** Opening Record excerpts block **
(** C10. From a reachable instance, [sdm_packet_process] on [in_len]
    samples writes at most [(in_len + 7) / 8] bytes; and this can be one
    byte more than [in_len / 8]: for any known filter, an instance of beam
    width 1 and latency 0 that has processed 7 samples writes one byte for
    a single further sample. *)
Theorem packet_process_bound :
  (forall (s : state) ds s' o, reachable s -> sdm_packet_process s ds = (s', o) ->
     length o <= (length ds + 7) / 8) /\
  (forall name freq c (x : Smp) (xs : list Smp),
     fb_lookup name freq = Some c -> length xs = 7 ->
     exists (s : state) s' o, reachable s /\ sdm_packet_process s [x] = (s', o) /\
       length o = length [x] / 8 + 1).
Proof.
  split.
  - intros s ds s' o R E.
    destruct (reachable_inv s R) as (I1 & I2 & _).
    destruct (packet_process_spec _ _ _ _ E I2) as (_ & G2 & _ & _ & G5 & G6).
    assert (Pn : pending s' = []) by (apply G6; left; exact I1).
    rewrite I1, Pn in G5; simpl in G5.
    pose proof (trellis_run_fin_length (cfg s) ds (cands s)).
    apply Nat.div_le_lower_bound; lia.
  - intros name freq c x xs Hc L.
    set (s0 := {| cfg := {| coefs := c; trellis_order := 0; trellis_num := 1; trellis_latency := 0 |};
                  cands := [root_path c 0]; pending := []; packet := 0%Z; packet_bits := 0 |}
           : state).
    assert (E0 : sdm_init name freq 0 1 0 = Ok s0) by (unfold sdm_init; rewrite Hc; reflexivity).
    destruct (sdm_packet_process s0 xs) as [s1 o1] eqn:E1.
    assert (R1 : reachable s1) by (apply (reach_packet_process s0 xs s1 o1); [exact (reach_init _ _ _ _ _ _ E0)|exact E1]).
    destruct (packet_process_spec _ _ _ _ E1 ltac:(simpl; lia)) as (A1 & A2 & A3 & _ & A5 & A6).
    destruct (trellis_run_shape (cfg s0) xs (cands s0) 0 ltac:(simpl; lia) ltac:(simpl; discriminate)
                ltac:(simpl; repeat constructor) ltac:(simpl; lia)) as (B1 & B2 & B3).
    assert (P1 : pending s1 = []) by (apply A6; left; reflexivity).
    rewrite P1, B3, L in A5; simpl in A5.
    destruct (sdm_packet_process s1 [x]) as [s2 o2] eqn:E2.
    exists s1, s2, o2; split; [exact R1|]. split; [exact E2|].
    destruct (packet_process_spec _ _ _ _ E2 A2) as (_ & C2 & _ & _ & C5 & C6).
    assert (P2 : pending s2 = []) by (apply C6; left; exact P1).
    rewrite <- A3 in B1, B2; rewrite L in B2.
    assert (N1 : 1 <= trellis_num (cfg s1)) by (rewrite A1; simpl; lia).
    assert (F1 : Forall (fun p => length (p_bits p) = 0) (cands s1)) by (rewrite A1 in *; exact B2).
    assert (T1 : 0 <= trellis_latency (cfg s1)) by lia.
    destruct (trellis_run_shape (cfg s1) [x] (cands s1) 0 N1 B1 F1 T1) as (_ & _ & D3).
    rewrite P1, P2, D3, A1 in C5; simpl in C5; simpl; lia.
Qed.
** Closing Record excerpts block **
** Opening Record excerpts block **
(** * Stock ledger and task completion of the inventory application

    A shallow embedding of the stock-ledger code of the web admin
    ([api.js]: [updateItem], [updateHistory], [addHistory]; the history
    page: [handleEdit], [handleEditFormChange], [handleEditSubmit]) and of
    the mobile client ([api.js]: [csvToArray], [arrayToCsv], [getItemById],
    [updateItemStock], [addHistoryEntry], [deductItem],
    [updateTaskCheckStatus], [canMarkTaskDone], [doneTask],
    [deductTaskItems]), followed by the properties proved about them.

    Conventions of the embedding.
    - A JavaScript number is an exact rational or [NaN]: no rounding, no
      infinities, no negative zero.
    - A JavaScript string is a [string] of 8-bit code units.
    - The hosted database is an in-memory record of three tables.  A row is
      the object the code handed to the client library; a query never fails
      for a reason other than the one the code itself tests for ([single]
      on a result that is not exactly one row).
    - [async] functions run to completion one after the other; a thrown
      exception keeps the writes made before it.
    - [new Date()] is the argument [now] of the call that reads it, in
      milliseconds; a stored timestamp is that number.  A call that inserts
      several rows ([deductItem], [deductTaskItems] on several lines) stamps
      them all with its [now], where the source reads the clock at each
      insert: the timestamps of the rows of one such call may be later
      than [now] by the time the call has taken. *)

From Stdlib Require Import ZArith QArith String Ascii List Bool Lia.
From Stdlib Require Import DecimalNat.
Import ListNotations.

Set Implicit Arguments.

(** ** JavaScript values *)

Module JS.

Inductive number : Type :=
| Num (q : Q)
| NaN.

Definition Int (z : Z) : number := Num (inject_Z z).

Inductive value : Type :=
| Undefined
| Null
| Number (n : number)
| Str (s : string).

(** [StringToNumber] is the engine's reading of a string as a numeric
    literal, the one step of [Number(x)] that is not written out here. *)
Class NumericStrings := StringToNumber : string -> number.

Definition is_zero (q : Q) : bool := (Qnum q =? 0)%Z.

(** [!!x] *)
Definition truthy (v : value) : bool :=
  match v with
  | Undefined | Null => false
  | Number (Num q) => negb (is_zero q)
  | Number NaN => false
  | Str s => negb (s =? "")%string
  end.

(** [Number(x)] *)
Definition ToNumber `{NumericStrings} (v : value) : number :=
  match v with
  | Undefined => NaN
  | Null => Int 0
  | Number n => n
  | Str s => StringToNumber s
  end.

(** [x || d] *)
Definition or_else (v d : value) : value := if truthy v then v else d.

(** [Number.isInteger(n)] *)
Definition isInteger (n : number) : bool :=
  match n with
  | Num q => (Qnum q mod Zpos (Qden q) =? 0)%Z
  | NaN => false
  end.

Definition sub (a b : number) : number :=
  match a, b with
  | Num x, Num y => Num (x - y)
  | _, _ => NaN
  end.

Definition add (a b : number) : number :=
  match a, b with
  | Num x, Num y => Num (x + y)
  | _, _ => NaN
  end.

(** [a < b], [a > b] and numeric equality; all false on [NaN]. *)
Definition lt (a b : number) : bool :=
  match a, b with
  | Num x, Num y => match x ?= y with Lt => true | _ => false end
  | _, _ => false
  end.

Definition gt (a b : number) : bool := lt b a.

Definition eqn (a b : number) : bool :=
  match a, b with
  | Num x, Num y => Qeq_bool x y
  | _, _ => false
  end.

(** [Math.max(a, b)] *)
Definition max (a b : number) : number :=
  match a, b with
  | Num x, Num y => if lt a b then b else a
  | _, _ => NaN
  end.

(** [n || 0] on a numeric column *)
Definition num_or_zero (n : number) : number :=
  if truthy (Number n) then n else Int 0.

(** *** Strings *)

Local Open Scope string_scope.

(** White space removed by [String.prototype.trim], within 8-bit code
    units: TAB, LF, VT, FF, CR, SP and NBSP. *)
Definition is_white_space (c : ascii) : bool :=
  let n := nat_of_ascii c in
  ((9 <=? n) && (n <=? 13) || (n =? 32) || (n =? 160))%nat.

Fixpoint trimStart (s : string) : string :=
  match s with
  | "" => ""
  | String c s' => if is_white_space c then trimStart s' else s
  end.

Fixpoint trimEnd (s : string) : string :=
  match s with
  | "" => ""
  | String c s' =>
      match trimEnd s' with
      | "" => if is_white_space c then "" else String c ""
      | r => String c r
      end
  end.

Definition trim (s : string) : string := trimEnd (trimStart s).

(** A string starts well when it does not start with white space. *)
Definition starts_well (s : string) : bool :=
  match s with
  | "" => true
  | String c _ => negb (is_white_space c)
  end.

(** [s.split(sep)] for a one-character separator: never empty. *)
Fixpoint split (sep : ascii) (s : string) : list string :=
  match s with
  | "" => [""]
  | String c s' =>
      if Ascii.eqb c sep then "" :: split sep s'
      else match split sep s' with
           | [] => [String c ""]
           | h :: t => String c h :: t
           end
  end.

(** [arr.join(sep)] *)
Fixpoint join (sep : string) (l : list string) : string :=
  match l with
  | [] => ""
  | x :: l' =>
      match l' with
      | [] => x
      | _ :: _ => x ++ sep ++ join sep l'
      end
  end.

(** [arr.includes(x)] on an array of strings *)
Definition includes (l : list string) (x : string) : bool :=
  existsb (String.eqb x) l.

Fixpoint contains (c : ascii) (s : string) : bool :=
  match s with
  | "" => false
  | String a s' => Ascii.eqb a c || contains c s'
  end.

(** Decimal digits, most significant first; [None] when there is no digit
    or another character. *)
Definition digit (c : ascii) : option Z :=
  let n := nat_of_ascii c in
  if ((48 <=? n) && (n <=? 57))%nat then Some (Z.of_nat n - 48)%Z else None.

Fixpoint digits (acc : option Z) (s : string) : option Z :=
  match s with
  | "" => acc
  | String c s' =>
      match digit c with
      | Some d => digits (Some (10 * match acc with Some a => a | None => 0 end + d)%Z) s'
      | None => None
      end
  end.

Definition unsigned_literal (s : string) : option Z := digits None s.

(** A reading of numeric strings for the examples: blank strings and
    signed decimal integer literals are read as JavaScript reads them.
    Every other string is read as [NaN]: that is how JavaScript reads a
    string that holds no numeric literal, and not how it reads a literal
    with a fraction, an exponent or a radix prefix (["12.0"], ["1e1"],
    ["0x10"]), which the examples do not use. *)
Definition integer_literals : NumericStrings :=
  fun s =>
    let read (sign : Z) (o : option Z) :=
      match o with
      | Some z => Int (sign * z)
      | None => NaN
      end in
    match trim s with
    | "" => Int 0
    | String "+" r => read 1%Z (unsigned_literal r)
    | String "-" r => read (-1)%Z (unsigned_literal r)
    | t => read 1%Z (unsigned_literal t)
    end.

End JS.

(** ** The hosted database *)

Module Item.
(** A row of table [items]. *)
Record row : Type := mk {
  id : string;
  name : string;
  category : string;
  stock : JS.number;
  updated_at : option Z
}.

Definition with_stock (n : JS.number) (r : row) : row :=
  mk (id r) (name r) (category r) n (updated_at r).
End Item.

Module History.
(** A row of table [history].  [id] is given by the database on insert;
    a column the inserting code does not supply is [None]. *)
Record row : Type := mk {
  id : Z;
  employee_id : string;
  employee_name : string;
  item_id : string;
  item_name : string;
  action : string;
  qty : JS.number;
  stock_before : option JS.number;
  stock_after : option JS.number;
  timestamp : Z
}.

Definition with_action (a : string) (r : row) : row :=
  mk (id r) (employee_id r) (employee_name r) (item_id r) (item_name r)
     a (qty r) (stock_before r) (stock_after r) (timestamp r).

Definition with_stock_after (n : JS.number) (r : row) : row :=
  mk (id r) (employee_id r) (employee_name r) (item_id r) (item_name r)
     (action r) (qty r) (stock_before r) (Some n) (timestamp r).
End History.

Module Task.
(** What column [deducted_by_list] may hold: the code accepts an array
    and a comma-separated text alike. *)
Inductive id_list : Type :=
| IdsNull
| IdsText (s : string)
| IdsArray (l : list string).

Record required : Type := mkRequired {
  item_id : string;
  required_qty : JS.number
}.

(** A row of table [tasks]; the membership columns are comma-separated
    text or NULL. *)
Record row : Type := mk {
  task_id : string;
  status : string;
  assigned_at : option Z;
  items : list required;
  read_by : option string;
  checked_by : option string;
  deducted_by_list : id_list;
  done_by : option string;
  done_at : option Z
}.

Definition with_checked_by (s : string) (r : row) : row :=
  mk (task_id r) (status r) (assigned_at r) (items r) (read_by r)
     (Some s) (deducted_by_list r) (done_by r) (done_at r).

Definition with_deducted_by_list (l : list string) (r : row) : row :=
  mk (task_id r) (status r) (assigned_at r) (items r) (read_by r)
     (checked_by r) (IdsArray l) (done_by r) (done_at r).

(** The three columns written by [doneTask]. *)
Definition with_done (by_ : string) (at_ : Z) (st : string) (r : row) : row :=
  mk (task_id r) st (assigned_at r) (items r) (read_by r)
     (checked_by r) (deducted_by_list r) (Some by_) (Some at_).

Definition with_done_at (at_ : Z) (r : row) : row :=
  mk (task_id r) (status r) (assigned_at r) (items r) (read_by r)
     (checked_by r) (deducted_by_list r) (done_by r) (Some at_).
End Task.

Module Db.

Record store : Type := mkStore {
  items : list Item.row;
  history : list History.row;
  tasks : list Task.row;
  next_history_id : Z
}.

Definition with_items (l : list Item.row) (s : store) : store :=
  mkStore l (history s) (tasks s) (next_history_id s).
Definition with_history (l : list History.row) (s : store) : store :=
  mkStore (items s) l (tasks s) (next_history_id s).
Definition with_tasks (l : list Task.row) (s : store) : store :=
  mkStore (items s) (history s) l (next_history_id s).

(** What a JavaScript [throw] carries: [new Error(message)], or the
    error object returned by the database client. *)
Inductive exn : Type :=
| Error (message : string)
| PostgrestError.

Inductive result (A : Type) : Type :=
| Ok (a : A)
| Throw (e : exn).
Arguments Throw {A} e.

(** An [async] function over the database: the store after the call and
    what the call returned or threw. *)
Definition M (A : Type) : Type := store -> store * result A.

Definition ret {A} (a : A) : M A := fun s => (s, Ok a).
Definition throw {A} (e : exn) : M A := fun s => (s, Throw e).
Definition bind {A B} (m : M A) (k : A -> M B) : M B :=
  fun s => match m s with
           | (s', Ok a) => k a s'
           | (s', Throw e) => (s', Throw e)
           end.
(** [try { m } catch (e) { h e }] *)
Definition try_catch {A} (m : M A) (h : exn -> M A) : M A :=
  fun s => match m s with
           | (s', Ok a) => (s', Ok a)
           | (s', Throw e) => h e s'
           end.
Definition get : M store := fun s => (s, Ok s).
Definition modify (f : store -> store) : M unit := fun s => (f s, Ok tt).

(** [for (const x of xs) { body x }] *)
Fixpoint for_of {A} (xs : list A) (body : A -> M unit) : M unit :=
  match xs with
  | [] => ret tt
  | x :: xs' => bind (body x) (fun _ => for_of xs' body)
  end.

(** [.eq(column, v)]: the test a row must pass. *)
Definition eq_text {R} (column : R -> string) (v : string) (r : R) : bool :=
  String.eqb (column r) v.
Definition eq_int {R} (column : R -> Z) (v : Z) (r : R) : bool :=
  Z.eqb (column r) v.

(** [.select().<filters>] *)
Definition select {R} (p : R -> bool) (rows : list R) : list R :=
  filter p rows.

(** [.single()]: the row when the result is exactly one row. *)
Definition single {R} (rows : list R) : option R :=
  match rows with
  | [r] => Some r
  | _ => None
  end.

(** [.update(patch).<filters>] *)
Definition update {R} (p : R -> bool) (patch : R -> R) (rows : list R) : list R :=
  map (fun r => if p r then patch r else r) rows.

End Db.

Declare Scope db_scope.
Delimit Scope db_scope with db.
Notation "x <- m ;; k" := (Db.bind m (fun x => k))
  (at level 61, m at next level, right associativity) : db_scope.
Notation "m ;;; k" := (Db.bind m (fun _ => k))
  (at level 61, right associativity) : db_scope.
** Closing Record excerpts block **
Find the line with "page: [handleEdit], [handleEditFormChange], [handleEditSubmit])" in the entries above. Retype it and each line after it, exactly, through the line with "[deductTaskItems]), followed by", and stop there.

◆ Answer section:
    page: [handleEdit], [handleEditFormChange], [handleEditSubmit]) and of
    the mobile client ([api.js]: [csvToArray], [arrayToCsv], [getItemById],
    [updateItemStock], [addHistoryEntry], [deductItem],
    [updateTaskCheckStatus], [canMarkTaskDone], [doneTask],
    [deductTaskItems]), followed by the properties proved about them.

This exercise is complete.